Originally Posted by claluja
Any chance you (OP) used any farm fuel or off road fuel? Think lead may still be allowed in certain fuels like that, but not sure.


No. Only possibility is the quickie lube place(s) slipped some additive in while I wasn't looking, but I consider that very unlikely. Very straightforward usage and maintenance. My oil changes were 5000-7100 mi intervals, this last one was 6150 mi. 1st 3 were Motorcraft blend, then Pennzoil Ultra Plat (5qt of 2017 pureplus version, 6th qt regular Platinum), then all Pennzoil Plat this last time (possibly 5 qt of D1G2, and 6th qt 2017 version). All these were 5w30. NEVER any additives.

Gas? Well, mostly 87 regular, but in mountains, I tried to alternate 86 octane-88 octane, in other words, used mid-grade every other time, not draining tank completely before refill, to keep the average closer to 87. Admittedly, this was imprecise. No extra-sketchy gas stations that I recall. I will say that going from Texas regular (currently under $2) to mountain-state pricing, and then bumping to mid-grade grizzled me, especially since I used a lot of gas this year (14k miles since June). There were several days in there with 700+ "non-stop" miles, and lots of elevation change. No towing. No noticeable misbehavior by the motor. I used the manual shifting buttons and tow-haul (to keep from lugging the motor as much as possible) when doing steep roads...some forest service roads. Generally, not heavy-footed driving.
 
Originally Posted by Artem
Originally Posted by advocate
The ecoboost gets away with running 87 octane by injecting extra fuel to cool the combustion process. Otherwise it would not like it and would die an early death. Take a look at the black soot on your tailpipes. These run really rich. The stock tune will adjust for the fuel that's in the tank. Run premium 91+ octane fuels and you will likely see less fuel dilution.

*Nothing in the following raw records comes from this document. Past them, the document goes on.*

Lemma exec_keeps issued done r o out :
  Forall (.∉ issued) (calls_of o) → exec r o = Some out →
  keeps issued (issued ++ calls_of o) done r out.
Proof.
  intros Hc. destruct o as [name params ctx call sent|id res err sent|name params ctx sent|msg ctx id|id];
    cbn [exec calls_of]; rewrite ?app_nil_r.
  - intros E%(inj Some); subst out. apply call_method_keeps. by inversion Hc.
  - intros E%(inj Some); subst out. apply respond_full_keeps.
  - intros E%(inj Some); subst out. apply send_notification_keeps.
  - destruct (evd_jsonrpc_transport_receive r msg ctx id) as [[out' ok]|] eqn:Hr; [|done].
    intros E%(inj Some); subst out. by apply (transport_receive_keeps _ _ _ _ _ _ _ Hr).
  - intros E%(inj Some); subst out. apply transport_error_keeps.
Qed.

Lemma calls_fresh (issued cs rest : list nat) : NoDup ((issued ++ cs) ++ rest) → Forall (.∉ issued) cs.
Proof.
  intros [Hn _]%NoDup_app. apply NoDup_app in Hn as (_ & Hd & _). apply Forall_forall.
  intros c Hc Hi. by apply (Hd c).
Qed.

Lemma exec_all_keeps ops : ∀ issued done r out,
  NoDup (issued ++ (ops ≫= calls_of)) → exec_all r ops = Some out →
  keeps issued (issued ++ (ops ≫= calls_of)) done r out.
Proof.
  induction ops as [|o ops IH]; intros issued done r out Hn; cbn [exec_all mbind list_bind].
  { intros [= <-]. rewrite app_nil_r. by apply keeps_nothing. }
  destruct (exec r o) as [[r1 e1]|] eqn:H1; [|done]. run_bind.
  destruct (exec_all r1 ops) as [[r2 e2]|] eqn:H2; [|done]. intros [= <-] Ho. simpl.
  rewrite completions_app, !app_assoc. cbn [mbind list_bind] in Hn. rewrite app_assoc in Hn.
  apply (IH _ _ _ _ Hn H2). apply (exec_keeps _ _ _ _ _ (calls_fresh _ _ _ Hn) H1 Ho).
Qed.

(** Whatever the remote side sends and in whatever order an endpoint is used, each call is
    completed at most once, and only calls that were made are completed. *)
Example call_completes_at_most_once (r r' : EvdJsonrpcPrivate) (ops : list op) (effs : list effect) :
  evd_jsonrpc_init = Some r → NoDup (ops ≫= calls_of) → exec_all r ops = Some (r', effs) →
  NoDup (completions effs) ∧ (∀ c, c ∈ completions effs → c ∈ (ops ≫= calls_of)) ∧
  (∀ k d c, invocations r' !! k = Some d → result d = Some c → c ∉ completions effs).
Proof.
  intros Hi Hn He. assert (invocations r = ∅) as Hr.
  { revert Hi. unfold evd_jsonrpc_init. destruct JsonFilter.evd_json_filter_init; [|done].
    run_bind. by intros [= <-]. }
  destruct (exec_all_keeps ops [] [] r _ Hn He) as [H1 H2 H3 H4]; simpl in *.
  - rewrite Hr. split; try (intros; set_solver). constructor.
  - split; [done|]. split; [done|]. intros k d c Hk Hc. by destruct (H3 _ _ _ Hk Hc).
Qed.

End Once.

(** ** A concrete JSON library

    A generator for nodes whose strings need no escape, and a parser that knows three messages. *)
Definition quoted (s : string) : list Z := 34 :: codes s ++ [34].

Fixpoint commas (l : list (list Z)) : list Z :=
  match l with
  | [] => []
  | [w] => w
  | w :: l => w ++ 44 :: commas l
  end.

Fixpoint print (n : JsonNode) : list Z :=
  match n with
  | JsonNull => [110; 117; 108; 108]
  | JsonString s => quoted s
  | JsonValue v => v
  | JsonArray l => 91 :: commas (map print l) ++ [93]
  | JsonObject members =>
      123 :: commas (map (λ '(k, v), quoted k ++ 58 :: print v) members) ++ [125]
  end.

Definition ping : JsonNode :=
  message_node true "ping" (Some (JsonString "1")) (Some (JsonArray [JsonNull])) None.
Definition pong : JsonNode := response_node "1" (inl (JsonString "pong")).

Definition stray_members : list (string * JsonNode) :=
  [("id", JsonNull); ("error", JsonNull); ("result", JsonNull)].

#[local] Instance tiny_json : JsonGlib := {|
  json_generator_to_data := print;
  json_parser_load_from_data :=
    λ bs, if decide (bs = print ping) then Some ping
          else if decide (bs = print pong) then Some pong
          else if decide (bs = print (JsonObject stray_members)) then Some (JsonObject stray_members)
          else None
|}.

Lemma quoted_ok s : Forall JsonGrammar.plain (codes s) → JsonGrammar.str (quoted s).
Proof. intros Hs. apply JsonGrammar.str_quoted. induction Hs; by constructor. Qed.

Lemma tight_member n k v :
  JsonGrammar.str k → JsonGrammar.value n v → JsonGrammar.member n (k ++ 58 :: v).
Proof.
  intros Hk Hv. pose proof (JsonGrammar.me_pair n [] k [] [] v []) as Hm. simpl in Hm.
  rewrite app_nil_r in Hm. by apply Hm; auto with evd.
Qed.

(** Objects of three members without white space. *)
Lemma object3_text n k1 v1 k2 v2 k3 v3 :
  JsonGrammar.str k1 → JsonGrammar.value n v1 → JsonGrammar.str k2 → JsonGrammar.value n v2 →
  JsonGrammar.str k3 → JsonGrammar.value n v3 → Z.of_nat (S n) < JsonFilter.MAX_DEPTH →
  JsonGrammar.well_formed_part ([], 123 :: commas [k1 ++ 58 :: v1; k2 ++ 58 :: v2; k3 ++ 58 :: v3] ++ [125]).
Proof.
  intros. split; [apply Forall_nil_2|]. exists (S n). split; [|done].
  apply JsonGrammar.text_object, JsonGrammar.oi_members, JsonGrammar.me_more;
    [by apply tight_member|].
  apply JsonGrammar.me_more; [by apply tight_member|]. by apply JsonGrammar.me_one, tight_member.
Qed.

#[local] Instance plain_dec c : Decision (JsonGrammar.plain c).
Proof. unfold JsonGrammar.plain. apply _. Defined.

Ltac quoted_string := apply quoted_ok; refine (bool_decide_unpack _ _); vm_compute; exact I.
Ltac no_nul := vm_compute; repeat (apply not_elem_of_cons; split; [done|]); apply not_elem_of_nil.

Lemma ping_ok : wire_ok ping.
Proof.
  split; [|split; [no_nul|reflexivity]].
  apply (object3_text 1 (quoted "id") (quoted "1") (quoted "method") (quoted "ping")
           (quoted "params") (print (JsonArray [JsonNull]))); try quoted_string; try done.
  all: try (apply JsonGrammar.v_scalar, JsonGrammar.sc_str; quoted_string).
  apply (JsonGrammar.v_array 0 [110; 117; 108; 108]), JsonGrammar.ai_elements.
  apply (JsonGrammar.el_one 0 [] [110; 117; 108; 108] []); auto with evd.
  apply JsonGrammar.v_scalar, JsonGrammar.sc_null.
Qed.

Lemma pong_ok : wire_ok pong.
Proof.
  split; [|split; [no_nul|reflexivity]].
  apply (object3_text 0 (quoted "id") (quoted "1") (quoted "error") (print JsonNull)
           (quoted "result") (quoted "pong")); try quoted_string; try done.
  all: try (apply JsonGrammar.v_scalar, JsonGrammar.sc_str; quoted_string).
  apply JsonGrammar.v_scalar, JsonGrammar.sc_null.
Qed.

(** An endpoint as [evd_jsonrpc_init] leaves it, with callback 5 for the method calls. *)
Definition endpoint : EvdJsonrpcPrivate :=
  match evd_jsonrpc_init with
  | Some r => evd_jsonrpc_set_callbacks r (Some 5%nat) None
  | None => mkRpc 0 None ∅ (JsonFilter.mkFilter JsonFilter.GO 0 0 [] 0 [] None None None) None None None
  end.

Lemma init_ready : ∃ r, evd_jsonrpc_init = Some r ∧ ready r ∧ invocations r = ∅.
Proof.
  destruct JsonFilterSpec.init_fresh as (f & Hf & Hr). unfold evd_jsonrpc_init. rewrite Hf.
  eexists; split; [done|]. split; [|done]. split; [|done].
  by apply JsonFilterSpec.set_packet_handler_fresh.
Qed.

Lemma endpoint_ready : ready endpoint.
Proof. unfold endpoint. by destruct init_ready as (r & -> & [] & _). Qed.

Lemma call_roundtrip_witness :
  ∃ a1 a2 b1 b2 request response,
    evd_jsonrpc_call_method endpoint "ping" (Some (JsonArray [JsonNull])) (Some (Peer 1)) 9 true =
      (a1, [SendText 1 request]) ∧
    transport_on_receive endpoint 2 request =
      Some (b1, [MethodCall 5 "ping" (JsonArray [JsonNull]) 1 (Some (Peer 2))]) ∧
    reply b1 1 (inl (JsonString "pong")) true = (b2, [SendText 2 response], (true, None)) ∧
    transport_on_receive a1 1 response =
      Some (a2, [CallDone 9 (MethodResponse (Some (JsonString "pong")) None)]) ∧
    invocations a2 = invocations endpoint ∧ invocations b2 = invocations endpoint ∧
    ready a2 ∧ ready b2.
Proof.
  apply (call_roundtrip endpoint endpoint "ping" (Some (JsonArray [JsonNull])) 9 1 2 5
           (inl (JsonString "pong")) endpoint_ready endpoint_ready).
  - reflexivity.
  - reflexivity.
  - intros v [= <-]. discriminate.
  - vm_compute. reflexivity.
  - vm_compute. reflexivity.
  - vm_compute. reflexivity.
  - exact ping_ok.
  - exact pong_ok.
Defined.

Lemma stray_ok : wire_ok (JsonObject stray_members).
Proof.
  split; [|split; [no_nul|reflexivity]].
  apply (object3_text 0 (quoted "id") (print JsonNull) (quoted "error") (print JsonNull)
           (quoted "result") (print JsonNull)); try quoted_string; try done.
  all: apply JsonGrammar.v_scalar, JsonGrammar.sc_null.
Qed.

Lemma receive_crashes_iff_witness :
  evd_jsonrpc_transport_receive endpoint (json_generator_to_data (JsonObject stray_members))
    (Some (Peer 1)) 0 = None ↔
  json_object_has_member stray_members "result" = true ∧
  json_object_has_member stray_members "error" = true ∧
  ∃ n, json_object_get_member stray_members "id" = Some n ∧ json_node_get_string n = None.
Proof. apply (receive_crashes_iff endpoint stray_members (Some (Peer 1)) 0 endpoint_ready stray_ok). Defined.

(** A call, its response, and the same response again. *)
Definition example_ops : list op :=
  [OpCall "ping" (Some (JsonArray [JsonNull])) (Some (Peer 1)) 9 true;
   OpReceive (print pong) (Some (Peer 1)) 0; OpReceive (print pong) (Some (Peer 1)) 0].

Definition new_endpoint : EvdJsonrpcPrivate := default endpoint evd_jsonrpc_init.

Lemma call_completes_at_most_once_witness :
  ∃ r' effs, exec_all new_endpoint example_ops = Some (r', effs) ∧ completions effs = [9%nat] ∧
  NoDup (completions effs) ∧ (∀ c, c ∈ completions effs → c ∈ (example_ops ≫= calls_of)) ∧
  (∀ k d c, invocations r' !! k = Some d → result d = Some c → c ∉ completions effs).
Proof.
  destruct (exec_all new_endpoint example_ops) as [[r' effs]|] eqn:He; [|vm_compute in He; discriminate He].
  exists r', effs. split; [reflexivity|]. split.
  - vm_compute in He. injection He as _ <-. reflexivity.
  - apply (call_completes_at_most_once new_endpoint r' example_ops effs).
    + vm_compute. reflexivity.
    + apply NoDup_singleton.
    + exact He.
Defined.

(** ** The shared table

    Invocations made here and invocations received share one table and one counter. *)

(** Answering the id of a call made here sends a response nobody asked for and loses the call. *)
Example respond_drops_pending_call :
  let r := (evd_jsonrpc_call_method new_endpoint "ping" None (Some (Peer 1)) 9 true).1 in
  let '(r', effs, ok) := evd_jsonrpc_respond r 1 (Some JsonNull) true in
  invocations r !! "1" = Some (mkInvocation (Some 9%nat) None (Some (Peer 1))) ∧
  invocations r' = ∅ ∧ ok = (true, None) ∧ completions effs = [].
Proof. vm_compute. repeat split. Qed.

(** A response that names an invocation received from the remote side erases it: it cannot be
    answered any more. *)
Example stray_response_erases_invocation :
  (λ '(r, _), (evd_jsonrpc_respond r 1 (Some JsonNull) true).2) <$>
    exec_all new_endpoint [OpReceive (print ping) (Some (Peer 1)) 0;
                           OpReceive (print pong) (Some (Peer 1)) 0]
  = Some (false, Some IO_ERROR_INVALID_ARGUMENT).
Proof. vm_compute. reflexivity. Qed.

This guy here speaks the truth. I run premium in my Mazda 3, which comes rated for 87 regular. I have zero fuel dilution. Others post some fuel in their sample who run regular, so it seems to agree with real world experiment, at least in my case.

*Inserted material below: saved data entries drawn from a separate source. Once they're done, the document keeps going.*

(* ===== verification/HttpScan.v ===== *)
(** * The end of the HTTP headers

    [evd_http_connection_find_end_headers_mark] of src/evd/evd-http-connection.c looks for an empty
    line with jumps of four characters forward and short steps back.  The file gives the loop, shows
    how much fuel decides whether it stops at all, that on well-formed headers it agrees with the
    plain search for the first mark, and a text on which it never stops. *)
From S2P Require Import Prelude.

Module HttpScan.

Definition CR : Z := 13.
Definition LF : Z := 10.

(** [buf->str[i]]: a [GString] has a NUL after its [len] characters. *)
Definition str_at (buf : list Z) (i : Z) : Z := default 0 (buf !! Z.to_nat i).

Definition is_crlf (c : Z) : bool := (c =? CR) || (c =? LF).

Inductive scan_result := Goes (i : Z) | Found (pos : Z).

(** The body of the loop, for [i < buf->len]. *)
Definition scan_step (buf : list Z) (i : Z) : scan_result :=
  if negb (is_crlf (str_at buf i)) then Goes (i + 4)
  else if negb (is_crlf (str_at buf (i + 1))) then Goes (i - 3)
  else if (str_at buf (i + 2) =? CR) && (str_at buf (i + 3) =? LF) then
    if (str_at buf i =? CR) && (str_at buf (i + 1) =? LF) then Found (i + 4) else Goes (i + 4)
  else Goes (i - 1).

(** [i < buf->len] compares a [gint] with a [gsize]: a negative [i] is not less. *)
Definition in_buf (buf : list Z) (i : Z) : bool := (0 <=? i) && (i <? Z.of_nat (length buf)).

Fixpoint scan_loop (fuel : nat) (buf : list Z) (i : Z) : option Z :=
  if in_buf buf i then
    match fuel with
    | O => None
    | S fuel =>
        match scan_step buf i with
        | Found pos => Some pos
        | Goes i => scan_loop fuel buf i
        end
    end
  else Some (-1).

(** [None] means that the loop does not stop: one turn per character decides it. *)
Definition evd_http_connection_find_end_headers_mark (buf : list Z) (last_pos : Z) : option Z :=
  scan_loop (length buf) buf last_pos.

(** ** Fuel *)

Lemma in_buf_spec buf i : in_buf buf i = true ↔ 0 <= i < Z.of_nat (length buf).
Proof. unfold in_buf. rewrite andb_true_iff, Z.leb_le, Z.ltb_lt. lia. Qed.

Lemma scan_loop_more fuel fuel' buf i r :
  scan_loop fuel buf i = Some r → (fuel <= fuel')%nat → scan_loop fuel' buf i = Some r.
Proof.
  revert fuel' i. induction fuel as [|fuel IH]; intros [|fuel'] i; simpl; try done.
  - by destruct (in_buf buf i).
  - lia.
  - destruct (in_buf buf i); [|done]. destruct (scan_step buf i); [|done]. intros. apply IH; [done|lia].
Qed.

(** The positions a run goes through. *)
Fixpoint visited (fuel : nat) (buf : list Z) (i : Z) : list Z :=
  match fuel with
  | O => []
  | S fuel =>
      if in_buf buf i then
        i :: match scan_step buf i with Goes i => visited fuel buf i | Found _ => [] end
      else []
  end.

(** From a position a stopping run meets again, it would meet it for ever. *)
Lemma visited_stops fuel buf i j r :
  scan_loop fuel buf i = Some r → j ∈ visited fuel buf i → ∃ fuel', (fuel' <= fuel)%nat ∧
    scan_loop fuel' buf j = Some r.
Proof.
  revert i. induction fuel as [|fuel IH]; intros i; simpl; [intros _ ?; by apply not_elem_of_nil in H|].
  destruct (in_buf buf i) eqn:Hi; [|intros _ ?; by apply not_elem_of_nil in H].
  destruct (scan_step buf i) as [i'|pos] eqn:Hs; intros Hr; rewrite elem_of_cons.
  - intros [->|Hj].
    + exists (S fuel). split; [lia|]. simpl. by rewrite Hi, Hs.
    + destruct (IH i' Hr Hj) as (f & ? & ?). exists f. split; [lia|done].
  - intros [->|?]; [|by apply not_elem_of_nil in H].
    exists (S fuel). split; [lia|]. simpl. by rewrite Hi, Hs.
Qed.

Lemma scan_loop_minimal fuel buf i r :
  scan_loop fuel buf i = Some r →
  ∃ n, (n <= fuel)%nat ∧ scan_loop n buf i = Some r ∧ (∀ m, (m < n)%nat → scan_loop m buf i = None).
Proof.
  induction fuel as [|fuel IH]; intros Hr; [exists O; split; [lia|]; split; [done|]; lia|].
  destruct (scan_loop fuel buf i) as [r'|] eqn:Hf.
  - pose proof (scan_loop_more _ (S fuel) _ _ _ Hf) as Hm.
    rewrite Hm in Hr by lia. apply (inj Some) in Hr as ->.
    destruct (IH eq_refl) as (n & ? & ? & ?). exists n. split; [lia|done].
  - exists (S fuel). split; [lia|]. split; [done|]. intros m Hm.
    destruct (scan_loop m buf i) as [r'|] eqn:E; [|done].
    rewrite (scan_loop_more m fuel buf i r' E) in Hf by lia. done.
Qed.

(** [n] is the least fuel with which the run stops. *)
Definition least (n : nat) (buf : list Z) (i r : Z) : Prop :=
  scan_loop n buf i = Some r ∧ ∀ m, (m < n)%nat → scan_loop m buf i = None.

Lemma least_S n buf i r :
  least (S n) buf i r →
  in_buf buf i = true ∧
  ((∃ i', scan_step buf i = Goes i' ∧ least n buf i' r) ∨ (scan_step buf i = Found r ∧ n = O)).
Proof.
  intros [Hr Hm]. destruct (in_buf buf i) eqn:Hi.
  2:{ specialize (Hm O ltac:(lia)). simpl in Hm. by rewrite Hi in Hm. }
  split; [done|]. simpl in Hr. rewrite Hi in Hr. destruct (scan_step buf i) as [i'|pos] eqn:Hs.
  - left. exists i'. split; [done|]. split; [done|]. intros m Hlt.
    specialize (Hm (S m) ltac:(lia)). simpl in Hm. by rewrite Hi, Hs in Hm.
  - right. apply (inj Some) in Hr as ->. split; [done|]. destruct n; [done|].
    specialize (Hm 1%nat ltac:(lia)). simpl in Hm. by rewrite Hi, Hs in Hm.
Qed.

It does make sense from a mechanical stand point as well.

Mid grade doesn't do much. It's not even mid grade in most of the country. On the east coast it's: 87, 89, 93. Seems they are ripping us off with the "mid octane" LOL.

Go full blast premium for one OCI. It's the cheapest diagnostic / experiment you can do, since pulling the injectors and sending them off or replacing perfectly good fuel pumps is a pain and expensive and won't change jack.

Premium fuel for 6,000 miles is cheap in comparison and you'll benefit from extra engine performance at the same time. It's a win win.

There's a reason why many manufacturers recently pushed for higher quality gas in the US. They can't improve upon 87 octane. We have reached the limit. Dosing the engine with extra fuel to cool the combustion in an effort to allow the consumer to run regular gas is RIDICULOUS. The consumer ends up dealing with fuel in the oil as the result.



What is the evidence to back this theory of using higher octane will offset the need for fuel dilution. There are plenty of examples of were consumers will buy an engine were higher octane is recommended. Chrysler HEMI is a example.
 
Originally Posted by dblshock
Run D1G2 low SASP CAFE oil at your own peril...I'd sample a run of Ultra 10W30 full SN assuming no starts below 0F.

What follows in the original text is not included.